Programın ikinci ayağı olan İstanbul gezisi, Türkiye’nin kültürel diplomasisini küresel vitrine çıkaran bir deneyim oldu. Topkapı Sarayı’nda bir zamanlar Kanuni Sultan Süleyman ve paşaların yürüdüğü koridorlarda dolaşmak, tarihin bugüne nasıl taşındığını hissettirdi. Kapalıçarşı’nın kalabalığı, Mısır Çarşısı’nın baharat kokuları, Ayasofya ve Sultanahmet Camii’nin ihtişamı, Dolmabahçe Sarayı’nın zarafeti, Boğaz turunun büyüleyici manzarası; hepsi Türkiye’nin kültürünü cazibe unsuru haline getiren deneyimlerdi.
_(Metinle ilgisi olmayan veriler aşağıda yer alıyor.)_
Lemma used_ranges_spec hl rs : hl_arr hl rs -> used_ranges hl = Ret rs.
Proof.
  intros A. unfold used_ranges. rewrite (arr_nranges _ _ A).
  assert (H : forall l1 l2, rs = l1 ++ l2 -> mapM (range_at hl) (seqZ (Z.of_nat (length l1)) (Z.of_nat (length l2))) = Ret l2).
  { intros l1 l2. revert l1. induction l2 as [|x l2 IH]; intros l1 E; [done|].
    assert (seqZ (Z.of_nat (length l1)) (Z.of_nat (length (x :: l2))) =
      Z.of_nat (length l1) :: seqZ (Z.of_nat (length (l1 ++ [x]))) (Z.of_nat (length l2))) as ->.
    { rewrite seqZ_cons by (simpl; lia). rewrite length_app. simpl. f_equal. f_equal; lia. }
    cbn [mapM]. rewrite (IH (l1 ++ [x])) by (by rewrite <-app_assoc). subst rs. by rewrite (arr_range_at A). }
  by apply (H [] rs).
Qed.

Lemma sort_ranges_spec W hl rs : hl_arr hl rs -> all_good W rs ->
  exists rs', sort_ranges hl = Ret (hl_with hl rs') /\ hl_arr (hl_with hl rs') rs' /\ range_sorted W rs rs'.
Proof.
  intros A G. unfold sort_ranges. rewrite (used_ranges_spec _ _ A). pose proof (qsort_ranges W rs G) as S. set (rs' := qsort _cmp rs) in *.
  pose proof (sorted_ids _ _ _ S) as Hi. pose proof (Permutation_length Hi) as Hl. rewrite !length_fmap in Hl. exists rs'. cbn [mbind exec_bind].
  destruct A as [H1 H2 H3 H4 H5 H6]. split; [|split; [split; simpl; rewrite ?Hl; try done|done]].
  - f_equal. unfold with_ranges, hl_with. rewrite H2, Hl. f_equal. rewrite H1. unfold slots. rewrite Nat2Z.id, drop_app_length' by (by rewrite length_fmap).
    by rewrite Hl.
  - by rewrite Hi.
  - apply (Forall_fmap fst (fun x => (x < _)%nat)). rewrite Hi. by apply Forall_fmap.
Qed.

(** ** Joining neighbours *)

(** All hosts of [h1] come before those of [h2], and they cannot be joined. *)
Definition before (h1 h2 : hostrange) : Prop :=
  hostrange_prefix_cmp (Some h1) (Some h2) < 0 \/
  (kind h1 = kind h2 /\ hr_singlehost h1 = false /\ hr_hi h1 + 1 < hr_lo h2).

(** [h2] starts inside [h1] or just after it. *)
Definition touches (h1 h2 : hostrange) : Prop :=
  kind h1 = kind h2 /\ (hr_singlehost h1 = false -> hr_lo h1 <= hr_lo h2 <= hr_hi h1 + 1).

(** The two as one range. *)
Definition joined (h1 h2 h : hostrange) : Prop :=
  rewidth (with_hi h1 (Z.max (hr_hi h1) (hr_hi h2))) h.

Lemma prefix_cmp_kind h1 h2 : plain (hr_prefix h1) -> plain (hr_prefix h2) ->
  hostrange_prefix_cmp (Some h1) (Some h2) = 0 <-> kind h1 = kind h2.
Proof. intros P1 P2. rewrite prefix_cmp_0 by done. unfold kind. split; [by intros [-> ->]|by intros [= -> ->]]. Qed.

Lemma with_hi_same h : with_hi h (hr_hi h) = h.
Proof. by destruct h. Qed.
Özellikle Kız Kulesi ziyareti benim için ayrı bir anlam taşıdı. Bu simgeyi gördüğümde hemen Bakü’deki Qız Qalası aklıma geldi; iki ülkenin paylaştığı bu ortak sembol, Türkiye ile Azerbaycan arasında yalnızca siyasi değil, kültürel bir kardeşliğin de bulunduğunu hissettirdi.
Yaz okulunun finali 30 Temmuz’da İstanbul’daki Lütfi Kırdar Kongre ve Sergi Sarayı’nda yapıldı. Dünyanın dört bir yanından gelen öğrenciler kendi geleneksel kıyafetleriyle törene katıldılar. Ben de yanımda getirdiğim Azerbaycan bayrağını omuzlarımda taşıdım. Bayrağı gören öğrencilerin “Azerbaycan!” diye seslenmesi benim için gurur verici bir andı; bu durum aynı zamanda Türkiye’nin yumuşak gücünün karşılıklı aidiyet duygusu yaratabilme kapasitesini de gözler önüne seriyordu. Tören, Emre Altuğ’un şarkılarıyla sona erdi; resmi konuşmalar kadar müzik, dans ve paylaşılan sevinçler de diplomatik bağların parçası haline geldi.
Sonuç olarak, 2025 Türkçe Yaz Okulu programı Türkiye’nin yumuşak güç stratejisinin sahadaki en canlı uygulamalarından biridir. Program, yalnızca dil öğretmeyi değil, kültürü, tarihi, gündelik yaşamı ve millî hafızayı paylaşmayı amaçlamıştır. Bu yönüyle Yunus Emre Enstitüsü’nün yürüttüğü faaliyetler, Türkiye’nin kültürel diplomasisinin başarısını ortaya koymaktadır. Benim bir katılımcı olarak yaşadıklarım da gösteriyor ki, Türkiye’nin cazibesi yalnızca anlatılanlarda değil, bizzat deneyimlenenlerde gizlidir. Yumuşak gücün özü de tam olarak budur: zorlamadan, hissettirerek ve gönüllere dokunarak etki yaratmak.